Go through the entries below and give the number of lines that have the string "effectiveTarget", and only that.
——
(** ** Execution *)

Definition restSummary (intent : standbyClusterIntent) (status : Z) : string :=
  if (status =? 200)%Z then "Patroni accepted " +:+ siOperation intent +:+ " configuration"
  else if negb (status =? 0)%Z then "Patroni rejected " +:+ siOperation intent +:+ " configuration"
  else siOperation intent +:+ " transport ended without an HTTP response".

(** Sent, or possibly sent: wait for the role. *)
Definition awaitStandbyCluster (operationID : string) (intent : standbyClusterIntent) (plan : Plan)
    (effectiveTarget : Target) (data : ClusterRoleData) (callError : option goerror) (evidence : list Evidence)
    : prog (Result ClusterRoleData) :=
  v ← verifyStandbyCluster intent effectiveTarget (plannedValue plan "cluster.leader");
  let '(verified, (leader, pending, revision), verificationEvidence) := v in
  let evidence := evidence ++ verificationEvidence in
  let data := role_observed leader revision pending data in
  if (verified : bool) then
    mret (standbyClusterSuccess operationID intent (role_verified VerifiedSucceeded data) evidence)
  else
    cause ← cause_with_context callError;
    mret (standbyClusterUnknown operationID intent data
            (siOperation intent +:+ " was sent or may have been sent but DCS convergence was not verified") cause evidence).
——
Answer →
2